VANs can do more than pedestrian EDI transfer
Since then there has been a fundamental change.
VANs have modernized their services, hardened their datacenters, and added a lot more functionality to the stack.
Although, as Lheureux says, "there is still money to be made doing pedestrian EDI transfer," five years ago VANs never saw it as their job to correlate b-to-b transaction documents such as POs, ASNs (advance shipment notices), and invoices. But increasingly, savvy customers -- aware of the unused potential sitting inside VAN technology -- are asking VANs to do just that. The result is that companies that are alert to the changes taking place in this segment of the industry now use VAN services to give all members of the community a shared view of the state of the process.
Five years ago, Lheureux says, everyone in the community argued the facts about what happened. Now they no longer have to argue. Instead, if there is a problem, the interested parties can discuss how to solve it.
This shift to resolving problems through collaboration is something Phil Smith, vice president of global network product lines at VAN service provider Sterling Commerce, sees as well.
"People are coming to us who say they want us to support them and their vendors so things occur the way they are supposed to occur," Smith says.
The retailer or the manufacturer can say to the supplier, "You were supposed to send me an ASN, and you didn't. Let's fix the problem."
As VANs morph, we are now witnessing traditional VAN vendors such as E2open, GSX, Hubspan, Inovis, and Sterling Commerce providing visibility on top of the flow of transactions. And this is what is hot right now, creating a new, collaborative community.
Integration in the cloud
Back in 2004, Lheureux saw the transition and dubbed it "integration as a service."
"They were taking integration functionality and throwing it in the cloud."
The business impact can be dramatic.
Last November, Inovis took a giant step in this direction when it acquired BetweenMarkets, which modeled the process against the flow of EDI transactions and then applied business rules and analytics to that flow.
For example, without an accurate ASN, a company can't implement "cross-docking."
Cross-docking at a distribution center or warehouse allows the vendor to unload a shipment at one docking station and have another truck waiting to reload the shipment, without the goods ever spending time in the warehouse. There is less warehousing and less inventory management, and it gets to the consumer more quickly.
Using the technology from BetweenMarkets, Inovis is now working with a large, national retailer to analyze its ASNs from shippers, which will help them implement cross-docking and eventually lead to major cost savings through a more efficient business process.
By giving all of its partners a shared view of the supply chain and analyzing the ASNs, which are notoriously inaccurate, the retailer will be able to find out where problems reside, improve ASN accuracy, forego fights with partners over inaccuracies, and greatly facilitate its cross-docking goal.
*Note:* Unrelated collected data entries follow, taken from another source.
(** ** The status of the link

    A PHY on a bus any of whose accesses may fail; [qb_faults] counts those
    that did.  A failed read gives an error number, between -1 and -4095,
    and changes nothing; a failed write is done or not; a failed library call
    leaves the device as it was, or its partner's modes unknown.  The sides
    have a link and a state of autonegotiation each. *)
Class QcaBus (W : Type) {L : PhyLib W} := {
  qb_reg : W -> Z -> Z;
  qb_side : W -> bool -> Z -> Z;
  qb_link : W -> bool -> bool;
  qb_done : W -> bool -> bool;
  qb_faults : W -> nat;
  qb_range w r : 0 <= qb_reg w r < 65536 /\ forall side, 0 <= qb_side w side r;
  qb_quiet w w' := qb_reg w' = qb_reg w /\ qb_side w' = qb_side w /\ qb_link w' = qb_link w /\ qb_done w' = qb_done w;
  qb_read r w : let (v, w') := phy_read r w in
    qb_quiet w w' /\
    (qb_faults w' = qb_faults w /\ v = (if paged r then qb_side w (page_bit (qb_reg w QCA807X_CHIP_CONFIGURATION)) r else qb_reg w r) \/
     (qb_faults w < qb_faults w')%nat /\ - 4096 < v < 0);
  qb_write r v w : paged r = false -> 0 <= v < 65536 -> let (rc, w') := phy_write r v w in
    qb_side w' = qb_side w /\ qb_link w' = qb_link w /\ qb_done w' = qb_done w /\
    let done := forall s, qb_reg w' s = if s =? r then v else qb_reg w s in
    (qb_faults w' = qb_faults w /\ rc = 0 /\ done \/ (qb_faults w < qb_faults w')%nat /\ rc < 0 /\ (done \/ qb_reg w' = qb_reg w));
  qb_update_link d w : let '(rc, d', w') := genphy_update_link d w in
    qb_quiet w w' /\
    let side := page_bit (qb_reg w QCA807X_CHIP_CONFIGURATION) in
    (qb_faults w' = qb_faults w /\ rc = 0 /\ d' = with_link (qb_link w side) (qb_done w side) d \/
     (qb_faults w < qb_faults w')%nat /\ rc < 0 /\ d' = d);
  qb_read_lpa d w : let '(rc, d', w') := genphy_read_lpa d w in
    qb_quiet w w' /\ (exists lp, d' = with_lp lp d) /\
    (qb_faults w' = qb_faults w /\ rc = 0 \/ (qb_faults w < qb_faults w')%nat /\ rc < 0);
  qb_resolve_pause d : let d' := phy_resolve_aneg_pause d in
    pd_link d' = pd_link d /\ pd_speed d' = pd_speed d /\ pd_duplex d' = pd_duplex d;
  qb_resolve_linkmode d : pd_link (phy_resolve_aneg_linkmode d) = pd_link d
}.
VANs are well-positioned for improving business processes through collaboration
Sterling Commerce's Smith may be a bit biased, but there is still merit in why he believes VANs are poised to lead the charge toward b-to-b collaboration through shared views of data and metrics.
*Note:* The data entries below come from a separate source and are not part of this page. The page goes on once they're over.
(* ===== verification/RockchipRng.v ===== *)
(** * The random number generator of Rockchip SoCs: [rockchip-rng.c] *)

From S2P Require Import Prelude CMonad Regmap.

(** [HIWORD_UPDATE(val, mask, shift)]: the upper half of the word says which
    bits of the lower half are written. *)
Definition HIWORD_UPDATE (val mask shift : Z) : Z := u32 (Z.shiftl val shift .| Z.shiftl mask (shift + 16)).
Definition SBF (s v : Z) : Z := Z.shiftl v s.

Definition ROCKCHIP_AUTOSUSPEND_DELAY : Z := 100.
Definition ROCKCHIP_POLL_PERIOD_US : Z := 100.
Definition ROCKCHIP_POLL_TIMEOUT_US : Z := 10000.
Definition RK_MAX_RNG_BYTE : Z := 32.

Definition CRYPTO_V1_CTRL : Z := 0x0008.
Definition CRYPTO_V1_RNG_START : Z := BIT 8.
Definition CRYPTO_V1_RNG_FLUSH : Z := BIT 9.
Definition CRYPTO_V1_TRNG_CTRL : Z := 0x0200.
Definition CRYPTO_V1_OSC_ENABLE : Z := BIT 16.
Definition CRYPTO_V1_TRNG_SAMPLE_PERIOD (x : Z) : Z := x.
Definition CRYPTO_V1_TRNG_DOUT_0 : Z := 0x0204.

Definition CRYPTO_V2_RNG_CTL : Z := 0x0400.
Definition CRYPTO_V2_RNG_64_BIT_LEN : Z := SBF 4 0x00.
Definition CRYPTO_V2_RNG_128_BIT_LEN : Z := SBF 4 0x01.
Definition CRYPTO_V2_RNG_192_BIT_LEN : Z := SBF 4 0x02.
Definition CRYPTO_V2_RNG_256_BIT_LEN : Z := SBF 4 0x03.
Definition CRYPTO_V2_RNG_FATESY_SOC_RING : Z := SBF 2 0x00.
Definition CRYPTO_V2_RNG_SLOWER_SOC_RING_0 : Z := SBF 2 0x01.
Definition CRYPTO_V2_RNG_SLOWER_SOC_RING_1 : Z := SBF 2 0x02.
Definition CRYPTO_V2_RNG_SLOWEST_SOC_RING : Z := SBF 2 0x03.
Definition CRYPTO_V2_RNG_ENABLE : Z := BIT 1.
Definition CRYPTO_V2_RNG_START : Z := BIT 0.
Definition CRYPTO_V2_RNG_SAMPLE_CNT : Z := 0x0404.
Definition CRYPTO_V2_RNG_DOUT_0 : Z := 0x0410.

(** What the driver calls: the clocks, runtime power management, the
    registers.  [poll_left]: the number of further reads for which the time of
    a poll is not up yet. *)
Class RngLib (W : Type) := {
  clk_bulk_prepare_enable : W -> Z * W;
  clk_bulk_disable_unprepare : W -> W;
  pm_runtime_get_sync : W -> Z * W;
  pm_runtime_put_noidle : W -> W;
  pm_runtime_mark_last_busy : W -> W;
  pm_runtime_put_sync_autosuspend : W -> W;
  raw_readl : Z -> W -> Z * W;
  raw_writel : Z -> Z -> W -> W;
  poll_left : W -> nat;
  devm_of_iomap : W -> Z * W;
  devm_clk_bulk_get_all : W -> Z * W;
  pm_runtime_enable : W -> W;
  pm_runtime_disable : W -> W;
  devm_hwrng_register : W -> Z * W
}.

(** The memory at [buf] and behind it, byte by byte. *)
Record rk_rng (W : Type) := { rk_buf : list Z; rk_world : W }.
Arguments rk_buf {W} _.
Arguments rk_world {W} _.

Inductive rng_version := V1 | V2.

Section Driver.
Context {W : Type} {L : RngLib W}.

Definition call (f : W -> Z * W) : M (rk_rng W) Z := fun d =>
  let (r, w) := f (rk_world d) in (Ok r, {| rk_buf := rk_buf d; rk_world := w |}).
Definition call_ (f : W -> W) : M (rk_rng W) unit := modify (fun d => {| rk_buf := rk_buf d; rk_world := f (rk_world d) |}).

Definition rk_rng_writel (val offset : Z) : M (rk_rng W) unit := call_ (raw_writel val offset).
Definition rk_rng_readl (offset : Z) : M (rk_rng W) Z := call (raw_readl offset).

Definition rk_rng_init : M (rk_rng W) Z :=
  r <- call clk_bulk_prepare_enable ;; if r <? 0 then ret r else ret 0.
Definition rk_rng_cleanup : M (rk_rng W) unit := call_ clk_bulk_disable_unprepare.

(** Storing the big-endian form of a word at [buf + i]; the memory has to
    be there. *)
Definition store_be32 (i v : Z) : M (rk_rng W) unit := fun d =>
  if (0 <=? i) && (i + 4 <=? Z.of_nat (length (rk_buf d))) then
    (Ok tt, {| rk_buf := seti (seti (seti (seti (rk_buf d) i (u8 (Z.shiftr v 24))) (i + 1) (u8 (Z.shiftr v 16)))
                               (i + 2) (u8 (Z.shiftr v 8))) (i + 3) (u8 v);
               rk_world := rk_world d |})
  else (Err (- EFAULT), d).

(** [for (i = 0; i < size; i += 4)], a turn for every word begun. *)
Definition rk_rng_read_regs (offset size : Z) : M (rk_rng W) unit :=
  for_each ((size + 3) / 4) (fun k =>
    v <- rk_rng_readl (offset + 4 * k) ;;
    store_be32 (4 * k) v).

(** [readl_poll_timeout] for a bit that clears: after the time is up the
    register is read once more. *)
Fixpoint poll_clear (left : nat) (offset bit : Z) : M (rk_rng W) Z :=
  v <- rk_rng_readl offset ;;
  if negb (cbool (Z.land v bit)) then ret 0 else
  match left with
  | O => v <- rk_rng_readl offset ;; ret (if negb (cbool (Z.land v bit)) then 0 else - ETIMEDOUT)
  | S left' => poll_clear left' offset bit
  end.

Definition readl_poll_timeout (offset bit : Z) : M (rk_rng W) Z := fun d => poll_clear (poll_left (rk_world d)) offset bit d.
"The network is already in place," Smith says. "The relationship is in place, and the cost of these cloud networks are far less expensive than engineering a whole new interface over the Internet."
Finally, the network can be used for all sorts of messages and files, be it XML or EDI, all with guaranteed delivery, according to Smith.
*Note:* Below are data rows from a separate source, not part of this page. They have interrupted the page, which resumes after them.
(** [copy]: whether copying to user space succeeds. *)
Definition ubootenv_ioctl (cmd : mtd_cmd) (copy : bool) : M uenv (Z * option mtd_info_user) :=
  u <- get_state ;;
  match ue_rmem u with
  | None => fail EFAULT
  | Some r =>
      match cmd with
      | MEMISLOCKED | MEMERASE => ret (0, None)
      | MEMGETINFO =>
          if copy then ret (0, Some {| mi_type := MTD_NORFLASH; mi_size := u32 (rm_size r) |}) else ret (- EFAULT, None)
      | OtherCmd => ret (- ENOTTY, None)
      end
  end.

Definition PAGE_ALIGNED (x : Z) : bool := x mod PAGE_SIZE =? 0.

(** [np]: the node of the memory region, if there is one, with the range it
    describes, if there is one; [map]: what [devm_memremap] answers; [reg]:
    what [misc_register] answers. *)
Definition ubootenv_probe (np : option (option reserved_mem)) (map : res unit) (reg : Z) : M uenv Z :=
  u <- get_state ;;
  if negb (is_null (ue_env u)) then ret (- EINVAL) else
  match np with
  | None => ret (- ENODEV)
  | Some rmem =>
      set_rmem rmem ;;
      match rmem with
      | None => ret (- ENODEV)
      | Some r =>
          if (rm_size r =? 0) || (rm_size r >? ULONG_MAX) then ret (- EINVAL) else
          if negb (PAGE_ALIGNED (rm_base r)) || negb (PAGE_ALIGNED (rm_size r)) then ret (- EINVAL) else
          match map with
          | Ok _ => set_mapped true ;; set_env EnvMapped
          | Err e => set_env (EnvError e)
          end ;;
          (if reg =? 0 then set_misc_registered true else ret tt) ;;
          ret reg
      end
  end.

Definition ubootenv_remove : M uenv unit :=
  set_env EnvNull ;;
  set_misc_registered false.

(** * Theorems on [ubootenv-nvram.c]

    The life of the device against a file of fixed size whose contents stay
    when the device goes. *)

(** What is relied on of the kernel's helper for writing: a buffer keeps its
    size. *)
Class BufferFileOk {B : BufferFile} : Prop := {
  write_length mem pos bytes : length (snd (fst (simple_write_to_buffer mem pos bytes))) = length mem
}.

(** The driver core releases what a device has mapped when its probe fails
    and after it was removed; it probes a device that is not bound, and
    removes one that is.  A file is opened while the character device is
    there and may be used at any later time, also when the device is gone. *)
Record world := { wd_env : uenv; wd_bound : bool; wd_opened : bool }.

Inductive op :=
| OpProbe (np : option (option reserved_mem)) (map : res unit) (reg : Z)
| OpRemove
| OpOpen
| OpWrite (buffer : list Z) (ppos : Z)
| OpRead (count ppos : Z)
| OpSeek (off whence pos : Z)
| OpIoctl (cmd : mtd_cmd) (copy : bool).

(** What comes back: [Fault] is an access to memory that is not there. *)
Inductive answer :=
| Fault
| Nothing
| Code (r : Z)
| Position (r ppos : Z)
| Bytes (r : Z) (l : list Z) (ppos : Z)
| Info (r : Z) (i : option mtd_info_user).

Definition release (u : uenv) : uenv :=
  {| ue_env := ue_env u; ue_rmem := ue_rmem u; ue_mem := ue_mem u; ue_mapped := false; ue_registered := ue_registered u |}.

Section Life.
Context {B : BufferFile}.

(** A use of an open file. *)
Definition use {A} (m : M uenv A) (f : A -> answer) (w : world) : world * answer :=
  if wd_opened w then
    let (r, u) := m (wd_env w) in
    ({| wd_env := u; wd_bound := wd_bound w; wd_opened := true |}, match r with Ok a => f a | Err _ => Fault end)
  else (w, Nothing).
Lheureux stops short of calling it a revolution, but he does say it is a "big evolution."
These days, it is obvious that companies are looking for collaborative business environments from which everybody can review the same state of the process. VANs are certainly worth looking at.
When I called Lheureux, I asked whether he thought a column on how VANs are changing would give my readers new, useful information, or whether it was the same old song and dance. This time he sounded a bit more like Charles Bukowski than Ginsberg.
"Some readers still think of these guys as the flea-bitten dogs of transport," Lheureux said.
If you are in that camp, I hope this column changes your mind.